■ Records shown:
Lemma set_ticks_step W clk now ticks :
  0 < W <= 2 ^ 42 -> 0 <= ticks <= W -> clock_wf W clk ->
  0 <= monotonicTime_ticks clk < 2 ^ 62 -> 0 <= clockWrapOccurences clk < 2 ^ 62 ->
  exists clk', ltntstools_clock_set_ticks now clk ticks = Some clk' /\ clock_wf W clk' /\
    currentTime_ticks clk' = ticks /\
    0 <= monotonicTime_ticks clk' - monotonicTime_ticks clk <= W /\
    (monotonicTime_ticks clk' - monotonicTime_ticks clk) mod W =
      (monotonicReference_ticks clk' - monotonicReference_ticks clk) mod W /\
    0 <= clockWrapOccurences clk' - clockWrapOccurences clk <= 1.
Proof.
  intros HW Ht [Hp Hw Hc Hr] Hm Ho.
  unfold ltntstools_clock_set_ticks, clock_advance, ltntstools_clock_compute_delta.
  rewrite Hp. cbn [negb Z.eqb]. cbv beta iota. rewrite Z.quot_div_nonneg by lia.
  destruct (Z.ltb_spec ticks (currentTime_ticks clk / 50)) as [Hlt|Hge].
  - assert (ticks < currentTime_ticks clk) by zlia. iok. rsimpl. rewrite Hw. zdec. cbn [andb]. iok.
    eexists. split; [reflexivity|]. rsimpl. split; [by constructor; rsimpl; lia|].
    repeat split; try lia.
    rewrite <- (Z_mod_plus_full (ticks - _) 1 W). f_equal. lia.
  - cbn [mbind option_bind andb]. destruct (Z.ltb_spec (monotonicReference_ticks clk) ticks).
    + iok. destruct (_ && _); rsimpl; iok; eexists; split; try reflexivity; rsimpl.
      all: split; [by constructor; rsimpl; lia|]; repeat split; try lia; f_equal; lia.
    + iok. repeat case_if; rsimpl; eexists; split; try reflexivity; rsimpl.
      all: split; [by constructor; rsimpl; lia|]; repeat split; try lia; f_equal; lia.
Qed.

■ Exercise objective: I'd like the number of lines above that contain the word "rewrite", and nothing besides that number.

■ Final answer: 3